DATASET below:
(** The record after the execution of a prepared transaction; when its outputs
    cannot be locked, the command is done. *)
Lemma wlp_accept_prepared t atom s :
  keyed db (br_block_id (pb_ref block)) (vs_changes s) → seen_in s (tp_transaction_id t) = Some t →
  wlp (accept_prepared db ci block t atom)
    (λ o s1, match o with
             | Some t1 => quiet false s s1 ∧ vs_total_leader_fee s1 = vs_total_leader_fee s ∧ same_stage t t1 ∧
                 is_finalising (current_stage t) = false
             | None => cmd_step (LocalAccept atom) s s1
             end) s.
Proof.
  intros Hk Ht. unfold accept_prepared. apply wlp_bind, wlp_no_vote_if. intros Hst%bool_decide_eq_false%dec_stable.
  assert (is_finalising (current_stage t) = false) as Hf by (by rewrite Hst).
  wlp_go. eapply wlp_mono with (P := λ x s1, s1 = s).
  { unfold execute_transaction. wlp_go. destruct a1; wlp_go; done. }
  intros x s1 ->. wlp_go. rename a1 into t1. apply same_stage_execution in H2 as Hss.
  eapply wlp_mono with (P := λ _ s1, quiet false s s1 ∧ vs_total_leader_fee s1 = vs_total_leader_fee s).
  { destruct (is_commit _); wlp_go; [|done]. apply wlp_vote_store. intros st ps Hps. apply wlp_ret.
    split; [|done]. split_and!; [done..|]. intros _. simpl.
    eapply preserves_Ok; [apply preserves_try_lock_all|exact Hps]. }
  intros failed s1 [Hq Hfee]. destruct failed; wlp_go.
  - rename a1 into t2. apply wlp_vote_add_execution. intros s2 Hq2 Hfee2 Hst2. wlp_go.
    apply wlp_vote_change_set, wlp_modify. apply wlp_ret.
    eapply (tx_step _ s s2 t t2 _ false); try done.
    + by etransitivity.
    + eapply same_then_advance; [|exact H4|done]. etransitivity; [exact Hss|].
      unfold no_leader_fee, set_transaction_fee.
      do 2 (etransitivity; [|apply same_stage_fees]). apply same_stage_abort.
    + rewrite Hfee2, Hfee. unfold leader_fee_of_command. simpl. lia.
  - apply wlp_vote_add_execution. intros s2 Hq2 Hfee2 Hst2. apply wlp_ret.
    split_and!; [by etransitivity|congruence|done|done].
Qed.
(** The counts the chunk events carry, fragment by fragment. *)
Lemma chunk_events_counts (jobId : string) (texts : list string) (sofar : Z) :
  map Spec.counted (Spec.chunk_events jobId sofar texts)
  = map Some (Spec.running_quarters sofar texts)
  /\ Spec.estimate_sum texts = Spec.quarter_sum texts.
Proof.
  revert sofar. induction texts as [| t texts IH]; intros sofar;
    [split; reflexivity |].
  destruct (IH (sofar + estimateTokens t)) as [IH1 IH2].
  destruct (estimateTokens_is_ceiling t) as [Ht _].
  cbn [Spec.chunk_events map Spec.counted Spec.running_quarters].
  change (Spec.estimate_sum (t :: texts))
    with (estimateTokens t + Spec.estimate_sum texts).
  change (Spec.quarter_sum (t :: texts))
    with (Spec.quarter_tokens t + Spec.quarter_sum texts).
  unfold Spec.quarter_tokens in *. rewrite <- Ht, IH1, IH2.
  split; reflexivity.
Qed.

(** C7. A streaming request served by the OpenAI adapter writes: one
    started event with the job id; then one chunk event per non-empty
    fragment, in the order the backend produced them; then exactly one
    closing event, complete or error, with nothing after it.  A fragment of
    n characters counts for (n + 3) / 4 tokens, that is n / 4 rounded up:
    each chunk event carries the sum of these over the fragments up to and
    including its own, and the total of the complete event is their sum over
    all fragments, so it is at least that sum and at least every running
    count a chunk event carried. *)
Theorem streaming_event_sequence (a : app) (req : request) (s : state)
    (modelInfo : Orchestrator.model_row) (c : client) :
  Spec.resolves a (clock s) req modelInfo (openai c) ->
  let jobId := uuidv4 a (drawn s) in
  let o := Spec.passed_options a (clock s) req in
  let source :=
    snd (create_stream c
           {| rq_model := model_of o; rq_content := body_prompt req;
              rq_max_tokens := maxTokens_of o; rq_stream := true |}) in
  let texts := Spec.fragments (items source) in
  let chunks := Spec.chunk_events jobId 0 texts in
  exists closing,
    written (snd (run (stream a req) s))
    = (written s ++ Started jobId :: chunks ++ [closing])%list
    /\ map Spec.carried chunks = map Some texts
    /\ map Spec.counted chunks = map Some (Spec.running_quarters 0 texts)
    /\ forallb Spec.is_chunk chunks = true
    /\ forallb (fun e => negb (Spec.is_terminal e)) (Started jobId :: chunks)
       = true
    /\ Spec.is_terminal closing = true
    /\ match failure source with
       | None =>
           exists u cost elapsed,
             closing = Complete jobId u cost elapsed
             /\ total_tokens u = Spec.quarter_sum texts
             /\ total_tokens u = Spec.estimate_sum texts
             /\ Spec.quarter_sum texts <= total_tokens u
             /\ Spec.estimate_sum texts <= total_tokens u
             /\ forall j t n, In (Chunk j t n) chunks -> n <= total_tokens u
       | Some e => closing = ErrorEvent jobId (err_message e)
       end.
Proof.
  intros Hres jobId o source texts chunks.
  destruct (generateTextStream c (body_prompt req) o)
    as [[latency notes] r] eqn:E.
  destruct (stream_events a req s modelInfo (openai c) (generateTextStream c)
              latency notes r Hres eq_refl E)
    as (_ & Hw & _).
  unfold generateTextStream in E. fold source in E.
  destruct (create_stream c _) as [latency' src] eqn:Ecs.
  cbn [snd] in source.
  pose proof (consume_fragments jobId (items src) "" 0) as [Hn Ht].
  destruct (consume (items src) "" 0) as [notes' [full total]].
  cbn [fst snd] in Hn, Ht.
  destruct (chunk_events_shape jobId texts 0) as (Hcar & Hchunk & Hbound).
  destruct (chunk_events_counts jobId texts 0) as (Hcount & Hsum).
  assert (Hquiet :
    forallb (fun e => negb (Spec.is_terminal e)) (Started jobId :: chunks)
    = true).
  { cbn [forallb Spec.is_terminal negb andb]. fold chunks in Hchunk.
    clear - Hchunk. induction chunks as [| e l IH]; [reflexivity |].
    cbn [forallb] in *. apply andb_true_iff in Hchunk as [He Hl].
    rewrite (IH Hl). destruct e; try discriminate. reflexivity. }
  fold jobId in Hw.
  destruct (failure src) as [err |] eqn:Ef;
    injection E as <- <- <-; rewrite Hn in Hw; fold texts chunks in Hw;
    eexists; (split; [exact Hw |]); repeat (split; [assumption |]);
    (split; [reflexivity |]); subst source; rewrite Ef.
  - reflexivity.
  - do 3 eexists. split; [reflexivity |]. cbn [gen_usage total_tokens].
    fold texts in Ht. rewrite Ht, <- Hsum.
    split; [lia |]. split; [lia |]. split; [lia |]. split; [lia |].
    intros j t n Hin. specialize (Hbound j t n Hin). lia.
Qed.

Lemma streaming_event_sequence_witness :
  Spec.resolves Cases.chatting 5000 (Scenario.ask "Explain X" None)
    Scenario.turbo_row (openai Cases.chatty)
  /\ exists u cost elapsed,
       written (snd (run (stream Cases.chatting
                           (Scenario.ask "Explain X" None)) Scenario.idle))
       = [ Started "job-0"; Chunk "job-0" "Hi" 1;
           Chunk "job-0" "Hello, world!" 5;
           Complete "job-0" u cost elapsed ]
       /\ total_tokens u = 5.
Proof.
  assert (Hres : Spec.resolves Cases.chatting (clock Scenario.idle)
                   (Scenario.ask "Explain X" None)
                   Scenario.turbo_row (openai Cases.chatty)).
  { split; [reflexivity |]. split; [exists []; reflexivity | reflexivity]. }
  split; [exact Hres |].
  destruct (streaming_event_sequence Cases.chatting
              (Scenario.ask "Explain X" None) Scenario.idle
              Scenario.turbo_row Cases.chatty Hres)
    as (closing & Hw & _ & _ & _ & _ & _ & Hcl).
  cbn [Cases.chatty create_stream snd failure] in Hcl.
  destruct Hcl as (u & cost & elapsed & -> & Htot & _).
  exists u, cost, elapsed. split; [rewrite Hw; reflexivity |].
  rewrite Htot. reflexivity.
Defined.

(** *** Where the handlers part from the specification *)

(** C1. A [/process] request for the registered, active gpt-4 whose
    provider call raises "upstream timeout": the provider was called, yet
    the job row stays in [processing] with no error message, elapsed time or
    completion timestamp, nothing is published on ai_job_updates, and the
    caller is told "startTime is not defined" instead of the provider's
    error. *)
Theorem process_failure_leaves_job_processing :
  let result :=
    run (process Scenario.deployment
           (Scenario.ask "Explain X" (Some "gpt-4"))) Scenario.idle in
  calls (snd result)
  = [ GenerateText "Explain X"
        {| opt_model := Some "gpt-4"; opt_maxTokens := None |} ]
  /\ generateText Scenario.backend "Explain X"
       {| opt_model := Some "gpt-4"; opt_maxTokens := None |}
     = (250, Throw Scenario.upstream_timeout)
  /\ fst result
     = Ok {| status := 500;
             json := ProcessingFailed "startTime is not defined" |}
  /\ map (fun j => (j_id j, j_status j, j_error_message j,
                    j_processing_time j, j_completed_at j))
         (ai_jobs (snd result))
     = [ ("job-0", processing, None, None, None) ]
  /\ forallb (fun j => terminal (j_status j)) (ai_jobs (snd result)) = false
  /\ published (snd result) = [].
Proof. vm_compute. repeat split. Qed.

(** C3. A request for a model the registry does not hold, or holds
    inactive.  [/process] leaves a failed job row with the reason and answers
    400 without calling a provider; [/stream] answers with an error line and
    calls no provider either, but leaves no job row at all. *)
Theorem stream_leaves_no_job_for_unavailable_model :
  let unknown := Scenario.ask "Explain X" (Some "no-such-model") in
  let retired := Scenario.ask "Explain X" (Some "gpt-4") in
  let sync := run (process Scenario.deployment unknown) Scenario.idle in
  let streamed := run (stream Scenario.deployment unknown) Scenario.idle in
  let streamed' := run (stream Scenario.without_gpt4 retired) Scenario.idle in
  Orchestrator.lookup (ai_models Scenario.deployment) "no-such-model" = []
  /\ map Orchestrator.m_is_active
       (Orchestrator.lookup (ai_models Scenario.without_gpt4) "gpt-4")
     = [false]
  /\ fst sync
     = Ok {| status := 400;
             json := ModelNotAvailable
                       "Model no-such-model is not available" |}
  /\ map (fun j => (j_id j, j_status j, j_error_message j))
         (ai_jobs (snd sync))
     = [ ("job-0", failed,
          Some "Model no-such-model not found or inactive") ]
  /\ calls (snd sync) = []
  /\ written (snd streamed) = [ Failure "Model not available" ]
  /\ calls (snd streamed) = []
  /\ ai_jobs (snd streamed) = []
  /\ written (snd streamed') = [ Failure "Model not available" ]
  /\ calls (snd streamed') = []
  /\ ai_jobs (snd streamed') = [].
Proof. vm_compute. repeat split. Qed.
End of DATASET.
### EXERCISE BRIEF
Every line in the records above that contains the word "match" is to be copied out.

### WRITTEN RESPONSE
    (λ o s1, match o with
    /\ match failure source with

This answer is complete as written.